#### PROBLEM DETAILS:
Using the records below, give again exactly the lines from the line that contains "Theorem init_reads_credentials_file (w" through the line that contains "rest Hfile Hl1", both ends included, and only those.

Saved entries
___

(** The constructor on a credentials file given line by line. *)
Lemma init_from_lines (w : World) (path : string)
    (secret token : option string) (url : string) (dbg : bool)
    (method : string) (pf : Q) (l1 e1 l2 e2 rest : string) :
  fs w path = Some (l1 ++ e1 ++ l2 ++ e2 ++ rest)%string ->
  no_line_end l1 = true -> line_end e1 (l2 ++ e2 ++ rest)%string ->
  no_line_end l2 = true -> line_end e2 rest ->
  unreadable w path = None ->
  (forall t, token = Some t -> unreadable w t = None) ->
  exists s : Mastodon,
    __init__ w path secret token url dbg method pf = Return s /\
    client_id s = rstrip l1 /\ client_secret s = VStr (rstrip l2).
Proof.
  intros Hfile Hl1 He1 Hl2 He2 Hread Htoken. unfold __init__.
  cbn [client_id client_secret access_token]. rewrite Hfile, Hread.
  rewrite (readline_at_line_end l1 e1 _ Hl1 He1).
  rewrite (readline_at_line_end l2 e2 _ Hl2 He2).
  rewrite !rstrip_of_line.
  cbn [access_token set_client_secret set_client_id].
  destruct token as [tpath|].
  - destruct (fs w tpath).
    + rewrite (Htoken tpath eq_refl).
      eexists; split; [reflexivity|split; reflexivity].
    + eexists; split; [reflexivity|split; reflexivity].
  - eexists; split; [reflexivity|split; reflexivity].
Qed.

(** C9 (as the code has it). When [client_id] names an existing file that
    reads as text (and so does the file that [access_token] names, if it
    names one), the constructor succeeds, whatever [client_secret] was
    passed, and takes [client_id] and [client_secret] from the first two
    lines of the file, each without its line end and without any of the
    whitespace before it ([rstrip()]), not only the newline.  A line ends at
    a newline, at a carriage return, at the two together or with the file;
    for the file ["abc\nxyz\n"] the two are ["abc"] and ["xyz"]. *)
Theorem init_reads_credentials_file (w : World) (path : string)
    (secret token : option string) (url : string) (dbg : bool)
    (method : string) (pf : Q) (l1 e1 l2 e2 rest : string) :
  fs w path = Some (l1 ++ e1 ++ l2 ++ e2 ++ rest)%string ->
  no_line_end l1 = true -> line_end e1 (l2 ++ e2 ++ rest)%string ->
  no_line_end l2 = true -> line_end e2 rest ->
  unreadable w path = None ->
  (forall t, token = Some t -> unreadable w t = None) ->
  exists (s : Mastodon) (id sec : string),
    __init__ w path secret token url dbg method pf = Return s /\
    client_id s = id /\ client_secret s = VStr sec /\
    stripped l1 id /\ stripped l2 sec /\
    (l1 = "abc" -> l2 = "xyz" -> id = "abc" /\ sec = "xyz").
Proof.
  intros Hfile Hl1 He1 Hl2 He2 Hread Htoken.
  destruct (init_from_lines w path secret token url dbg method pf l1 e1 l2 e2
              rest Hfile Hl1 He1 Hl2 He2 Hread Htoken)
    as (s & Hrun & Hid & Hsec).
  exists s, (rstrip l1), (rstrip l2).
  split; [exact Hrun|]. split; [exact Hid|]. split; [exact Hsec|].
  split; [apply rstrip_stripped|]. split; [apply rstrip_stripped|].
  intros -> ->. split; reflexivity.
Qed.

(** Case analysis on everything the constructor branches on. *)
Ltac init_cases :=
  unfold __init__; cbn [client_id client_secret access_token];
  repeat match goal with
         | |- context [match fs ?w ?p with _ => _ end] =>
             destruct (fs w p) eqn:?
         | |- context [match unreadable ?w ?p with _ => _ end] =>
             destruct (unreadable w p) eqn:?
         | |- context [let (_, _) := readline ?c in _] =>
             destruct (readline c) eqn:?
         | |- context [match ?v with Some _ => _ | None => _ end] =>
             is_var v; destruct v
         | _ => progress cbn [access_token set_client_secret set_client_id
                              client_id client_secret is_none]
         end.

(** C3 (the source misses it). Whatever [ratelimit_pacefactor] the
    constructor is given, the pace factor of the session it returns is 0.9. *)
Theorem init_pace_factor_is_fixed (w : World) (id : string)
    (secret token : option string) (url : string) (dbg : bool)
    (method : string) (pf : Q) (s : Mastodon) :
  __init__ w id secret token url dbg method pf = Return s ->
  ratelimit_pacefactor s = 9 # 10.
Proof.
  init_cases; intros H; try discriminate H; injection H as <-; reflexivity.
Qed.

(* ------------------------------------------------------------------ *)
(** ** The embedding on small inputs *)

Example rstrip_line : rstrip ("abc " ++ Demo.nl)%string = "abc".
Proof. reflexivity. Qed.

Example readline_twice :
  let (line1, rest) := readline Demo.credentials_file in
  let (line2, rest') := readline rest in
  line1 = ("abc" ++ Demo.nl)%string /\ line2 = ("xyz" ++ Demo.nl)%string
  /\ rest' = EmptyString.
Proof. repeat split. Qed.

Example readline_carriage_return :
  readline ("abc" ++ CR ++ "xyz")%string = (("abc" ++ LF)%string, "xyz")
  /\ readline ("abc" ++ CRLF ++ "xyz")%string = (("abc" ++ LF)%string, "xyz").
Proof. split; reflexivity. Qed.

Example lower_header_name :
  lower "X-RateLimit-Remaining" = "x-ratelimit-remaining".
Proof. reflexivity. Qed.

Example split_then_sort :
  sorted (split_space "write read follow") = ["follow"; "read"; "write"].
Proof. reflexivity. Qed.

Example split_keeps_empty_fields : split_space "a  b" = ["a"; EmptyString; "b"].
Proof. reflexivity. Qed.

Example str_of_status : str_of_int 404 = "404".
Proof. reflexivity. Qed.

Example mismatch_message :
  scope_mismatch_message "read" "read write"
  = ("Granted scopes " ++ dquote ++ "read" ++ dquote
     ++ " differ from requested scopes " ++ dquote ++ "read write" ++ dquote
     ++ ".")%string.
Proof. reflexivity. Qed.

Example generate_params_account_statuses :
  __generate_params Demo.some_locals ["id"]
  = Return [("limit", VInt 20); ("media_ids[]", VList [VInt 1; VInt 2])].
Proof. reflexivity. Qed.

(** Outside the argument mappings of [generate_params_spec]: without
    ['self'] the function raises, and a key that is another key followed by
    ["[]"] is overwritten by the renaming and then renamed itself. *)
Example generate_params_without_self :
  __generate_params [("limit", VInt 20)] [] = Raise (KeyError "self").
Proof. reflexivity. Qed.

Example generate_params_clashing_keys :
  __generate_params
    [("self", VObject); ("a", VList [VInt 1]); ("a[]", VInt 5)] []
  = Return [("a[][]", VList [VInt 1])].
Proof. reflexivity. Qed.

Example throttle_detection :
  throttled_payload Demo.throttled_body = Return true /\
  throttled_payload Demo.timeline_body = Return false /\
  throttled_payload (VDict [("error", VStr "Record not found")]) = Return false /\
  throttled_payload (VInt 3) = Raise TypeError.
Proof. repeat split. Qed.

(** The defaults of the constructor's optional arguments. *)
Example constructor_defaults :
  exists s : Mastodon,
    Mastodon_new (Demo.world []) "id" (Some "secret") = Return s /\
    api_base_url s = "https://mastodon.social" /\
    debug_requests s = false /\
    ratelimit_method s = "wait" /\
    ratelimit_pacefactor s = 9 # 10 /\
    access_token s = VNone.
Proof. eexists. repeat split. Qed.

Example constructor_needs_secret :
  Mastodon_new (Demo.world []) "id" None
  = Raise (MastodonIllegalArgumentError
             "Specified client id directly, but did not supply secret").
Proof. reflexivity. Qed.

Example constructor_on_binary_file :
  Mastodon_new Demo.world_with_binary_file "app.secret" (Some "secret")
  = Raise UnicodeDecodeError.
Proof. reflexivity. Qed.

(** A token that is not a string: the call raises at the concatenation,
    with the token file already emptied. *)
Example log_in_number_token_empties_file :
  let result :=
    log_in Demo.int Demo.strptime 1 (VStr "user") (VStr "pw") ["read"]
      (Some "app.secret")
      (Demo.session "wait" 150,
       mkWorld 50 (Demo.disk "old")
         (Demo.serve
            [Demo.ok_response
               (VDict [("access_token", VInt 7); ("scope", VStr "read")])])
         [] [] [] [] Demo.no_files_unreadable) in
  fst result = Raise TypeError /\
  fs (snd (snd result)) "app.secret" = Some EmptyString.
Proof. split; vm_compute; reflexivity. Qed.

(* ------------------------------------------------------------------ *)
(** ** Instances *)

Lemma generate_params_spec_witness :
  exists out : dict,
    __generate_params Demo.some_locals ["id"] = Return out /\
    out = [("limit", VInt 20); ("media_ids[]", VList [VInt 1; VInt 2])] /\
    dict_get out "media_ids[]" = Some (VList [VInt 1; VInt 2]) /\
    dict_get out "media_ids" = None /\
    dict_get out "id" = None /\ dict_get out "max_id" = None /\
    dict_get out "self" = None.
Proof.
  destruct (generate_params_spec Demo.some_locals ["id"])
    as (out & Hrun & _ & Hchar & _ & _).
  - unfold wf_dict. simpl.
    repeat (constructor; [simpl; intuition discriminate|]). constructor.
  - simpl. tauto.
  - apply argument_names_no_clash. unfold argument_names. simpl.
    repeat (constructor; [reflexivity|]). constructor.
  - exists out. split; [exact Hrun|].
    assert (Hlist : dict_get out "media_ids[]" = Some (VList [VInt 1; VInt 2])).
    { apply Hchar. exists "media_ids". repeat split; try discriminate.
      simpl. intuition discriminate. }
    split; [|split; [exact Hlist|]];
      vm_compute in Hrun; injection Hrun as <-; repeat split.
Defined.

(** C8 as the specification words it fails: a tuple is a sequence, and
    [__generate_params] leaves it under its own name. *)
Lemma generate_params_keeps_tuple_name :
  exists out : dict,
    __generate_params
      [("self", VObject); ("media_ids", VTuple [VInt 1; VInt 2])] []
    = Return out /\
    dict_get out "media_ids[]" = None /\
    dict_get out "media_ids" = Some (VTuple [VInt 1; VInt 2]).
Proof. eexists. repeat split. Qed.

Lemma pace_sleep_formula_witness :
  exists w' : World,
    pace_wait (Demo.session "pace" 10, Demo.world [])
    = (Return tt, (Demo.session "pace" 10, w')) /\
    clock w' == 50 + Qmax 0 ((9 # 10) * (10 - (50 - 47))).
Proof.
  destruct (pace_sleep_formula Demo.int Demo.strptime 1 "GET"
              "/api/v1/timelines/home" [] [] (Demo.session "pace" 10)
              (Demo.world []))
    as (w' & Hw & _ & _ & _ & Hex).
  - reflexivity.
  - reflexivity.
  - discriminate.
  - exists w'. split; [exact Hw|].
    apply Hex; reflexivity.
Defined.

Lemma pace_exhausted_unbound_local_witness :
  fst (__api_request Demo.int Demo.strptime 1 "GET" "/api/v1/timelines/home"
         [] [] (Demo.session "pace" 0, Demo.world [Demo.ok_response Demo.timeline_body]))
  = Raise (UnboundLocalError "remaining_wait").
Proof.
  destruct (pace_exhausted_unbound_local Demo.int Demo.strptime 1 "GET"
              "/api/v1/timelines/home" [] [] (Demo.session "pace" 0)
              (Demo.world [Demo.ok_response Demo.timeline_body]))
    as [H _].
  - reflexivity.
  - reflexivity.
  - now rewrite H.
Defined.

Lemma throttled_response_processed :
  processed Demo.int Demo.strptime Demo.throttled_response 0 150 100
    Demo.throttled_body.
Proof.
  unfold processed. repeat split; try discriminate;
    eexists; split; reflexivity.
Qed.

Lemma ok_response_processed (body : pyval) :
  processed Demo.int Demo.strptime (Demo.ok_response body) 149 150 100 body.
Proof.
  unfold processed. repeat split; try discriminate;
    eexists; split; reflexivity.
Qed.

Lemma throw_raises_without_retry_witness :
  exists (s' : Mastodon) (w' : World),
    __api_request Demo.int Demo.strptime 1 "GET" "/api/v1/timelines/home" [] []
      (Demo.session "throw" 150, Demo.world [Demo.throttled_response])
    = (Raise (MastodonRatelimitError "Hit rate limit."), (s', w')) /\
    sent w'
    = [mkRequest "GET" (DEFAULT_BASE_URL ++ "/api/v1/timelines/home")%string
         [] None []] /\
    slept w' = [].
Proof.
  apply (throw_raises_without_retry Demo.int Demo.strptime 0 "GET"
           "/api/v1/timelines/home" [] [] (Demo.session "throw" 150)
           (Demo.world [Demo.throttled_response]) None
           Demo.throttled_response 0 150 100 Demo.throttled_body).
  - reflexivity.
  - simpl; tauto.
  - reflexivity.
  - reflexivity.
  - exact throttled_response_processed.
  - reflexivity.
Defined.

___

#### SOLUTION TO THE PROBLEM:
Theorem init_reads_credentials_file (w : World) (path : string)
    (secret token : option string) (url : string) (dbg : bool)
    (method : string) (pf : Q) (l1 e1 l2 e2 rest : string) :
  fs w path = Some (l1 ++ e1 ++ l2 ++ e2 ++ rest)%string ->
  no_line_end l1 = true -> line_end e1 (l2 ++ e2 ++ rest)%string ->
  no_line_end l2 = true -> line_end e2 rest ->
  unreadable w path = None ->
  (forall t, token = Some t -> unreadable w t = None) ->
  exists (s : Mastodon) (id sec : string),
    __init__ w path secret token url dbg method pf = Return s /\
    client_id s = id /\ client_secret s = VStr sec /\
    stripped l1 id /\ stripped l2 sec /\
    (l1 = "abc" -> l2 = "xyz" -> id = "abc" /\ sec = "xyz").
Proof.
  intros Hfile Hl1 He1 Hl2 He2 Hread Htoken.
  destruct (init_from_lines w path secret token url dbg method pf l1 e1 l2 e2
              rest Hfile Hl1 He1 Hl2 He2 Hread Htoken)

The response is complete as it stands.